**Data:**

(** * myFT client: request builder, pagination, batch engine, synchronisation

    A shallow embedding of [lib/myFTClient.js].  JavaScript values are an
    inductive type, objects are finite maps from property names to values,
    promises are computations over an explicit trace of the outgoing calls
    (transport requests and event-stream writes), and the remote side is an
    oracle that answers each call from the history of calls made so far. *)

From stdpp Require Import gmap strings list pretty.
From Stdlib Require Import ZArith Lia Permutation Ascii.

#[local] Set Warnings "-register-all".
#[local] Open Scope Z_scope.

(** ** JavaScript values *)

(** [VNum n] is the number whose value is the integer [n]: every integer
    up to 2^53 in magnitude, and above that the integers that are numbers
    (multiples of the power of two the numbers are apart there).  Arithmetic
    on page numbers is exact, which it is in JavaScript below 2^53.
    [VFrac text] is a number that is not an integer, kept as the text
    JavaScript prints for it (its shortest decimal form, [600.5] or
    [5e-7]).  [NaN] and the infinities are not values a parsed response
    holds.  A string is the sequence of its code units, each below 256. *)
Inductive value :=
| VUndefined
| VNull
| VBool (b : bool)
| VNum (n : Z)
| VFrac (text : string)
| VStr (s : string)
| VArr (l : list value)
| VObj (o : gmap string value).

(** [!!v] *)
Definition truthy (v : value) : bool :=
  match v with
  | VUndefined | VNull => false
  | VBool b => b
  | VNum n => negb (n =? 0)
  | VFrac _ => true
  | VStr s => negb (String.eqb s "")
  | VArr _ | VObj _ => true
  end.
Lemma root_of_give_reward (r : reward) (p : list action) (t : MCTSNode.t) :
  MCTSNode.n (MCTSNode.give_reward r p t) = MCTSNode.n t + 1
  ∧ MCTSNode.q (MCTSNode.give_reward r p t) = MCTSNode.q t + r
  ∧ MCTSNode.q_max (MCTSNode.give_reward r p t) = Z.max (MCTSNode.q_max t) r.
Proof.
  assert ((if MCTSNode.q_max t <? r then r else MCTSNode.q_max t) = Z.max (MCTSNode.q_max t) r)
    as Hmax by (destruct (Z.ltb_spec (MCTSNode.q_max t) r); lia).
  destruct p; cbn; auto.
Qed.

Lemma mcts_descend_root (k : nat) (state : Obs C) (node : list action) (total : reward)
    (s : Agent C) :
  MCTSNode.n (mcts_head (final (mcts_descend C k state node total s))) = MCTSNode.n (mcts_head s)
  ∧ MCTSNode.q (mcts_head (final (mcts_descend C k state node total s)))
    = MCTSNode.q (mcts_head s)
  ∧ MCTSNode.q_max (mcts_head (final (mcts_descend C k state node total s)))
    = MCTSNode.q_max (mcts_head s).
Proof.
  revert s.
  apply (inv_mcts_descend C
           (λ s _ s', MCTSNode.n (mcts_head s') = MCTSNode.n (mcts_head s)
                      ∧ MCTSNode.q (mcts_head s') = MCTSNode.q (mcts_head s)
                      ∧ MCTSNode.q_max (mcts_head s') = MCTSNode.q_max (mcts_head s)))
    with (E := λ _, True); try done; cbn [mcts_head with_mcts_head].
  - intros s evs s' evs' s'' (? & ? & ?) (? & ? & ?). repeat split; congruence.
  - intros s p b. by apply root_of_update.
  - intros s p actions rs. by apply root_of_update.
Qed.

Lemma mcts_trajectory_root (max_steps : nat) (state : Obs C) :
  inv C (root_counts_backups C) (mcts_trajectory C max_steps state).
Proof.
  intros s. unfold mcts_trajectory. rewrite bind_run.
  pose proof (mcts_descend_root max_steps state [] 0 s) as (Hn & Hq & Hm).
  pose proof (mcts_descend_no_backup C max_steps state [] 0 s) as Hquiet.
  destruct (result (mcts_descend C max_steps state [] 0 s)) as [[node total]| |];
    cbn [result final events]; unfold root_counts_backups; cbn zeta.
  - rewrite bind_run. cbn [get_agent result final events app].
    rewrite node_give_reward_run. cbn [result final events mcts_head with_mcts_head].
    rewrite backups_app, Hquiet.
    change (backups [EvGiveReward ?p ?r]) with [(p, r)].
    cbn [app fmap list_fmap length foldr foldl snd].
    destruct (root_of_give_reward
                (episode_reward (final (mcts_descend C max_steps state [] 0 s)) + total) node
                (mcts_head (final (mcts_descend C max_steps state [] 0 s))))
      as (-> & -> & ->).
    rewrite Hn, Hq, Hm. repeat split; lia.
  - rewrite Hquiet. cbn. repeat split; lia.
  - rewrite Hquiet. cbn. repeat split; lia.
Qed.

Lemma mcts_root (state : Obs C) (max_steps : nat) :
  inv C (root_counts_backups C) (_mcts C state max_steps).
Proof.
  pose proof root_counts_refl as Hrefl. pose proof root_counts_trans as Htrans.
  unfold _mcts, for_range.
  apply inv_bind; [done | by apply inv_get_agent |]. intros s.
  apply inv_bind; [done | |].
  { apply inv_repeat_times; [done | done | apply mcts_trajectory_root]. }
  intros _. apply inv_bind; [done | by apply inv_get_agent |]. intros s'.
  apply inv_bind; [done | by apply inv_or_raise |]. intros a.
  apply inv_bind; [done | by apply inv_evaluate_policy |]. intros v.
  apply inv_bind; [done | by apply inv_torch_log |]. intros lp.
  by apply inv_ret.
Qed.

(** X19: whatever the outcome of a call of [_mcts], the statistics of the root
    account for the backups of the call: the visit count of the root has
    grown by the number of backups, the sum of its returns by the sum of the
    returns backed up, and its maximal return is the greatest of the one of
    before and of these returns.  So the visits that [_mcts] subtracts in the
    budget of a later call on the same root are the passes made so far. *)
Theorem mcts_root_counts_backups (state : Obs C) (max_steps : nat) (s : Agent C) :
  let evs := events (_mcts C state max_steps s) in
  let root := mcts_head (final (_mcts C state max_steps s)) in
  MCTSNode.n root = MCTSNode.n (mcts_head s) + Z.of_nat (passes evs)
  ∧ MCTSNode.q root = MCTSNode.q (mcts_head s) + foldr Z.add 0 (backups evs).*2
  ∧ MCTSNode.q_max root = foldl Z.max (MCTSNode.q_max (mcts_head s)) (backups evs).*2.
Proof.
  cbn zeta. destruct (mcts_root state max_steps s) as (Hn & Hq & Hm).
  unfold passes. rewrite length_fmap in Hn. done.
Qed.

End RootStatistics.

**What is expected:**
Please reproduce exactly the lines from the first one of the records above through the line containing "oracle that answers", both included, and nothing else.

**Result of this task:**
(** * myFT client: request builder, pagination, batch engine, synchronisation

    A shallow embedding of [lib/myFTClient.js].  JavaScript values are an
    inductive type, objects are finite maps from property names to values,
    promises are computations over an explicit trace of the outgoing calls
    (transport requests and event-stream writes), and the remote side is an
    oracle that answers each call from the history of calls made so far. *)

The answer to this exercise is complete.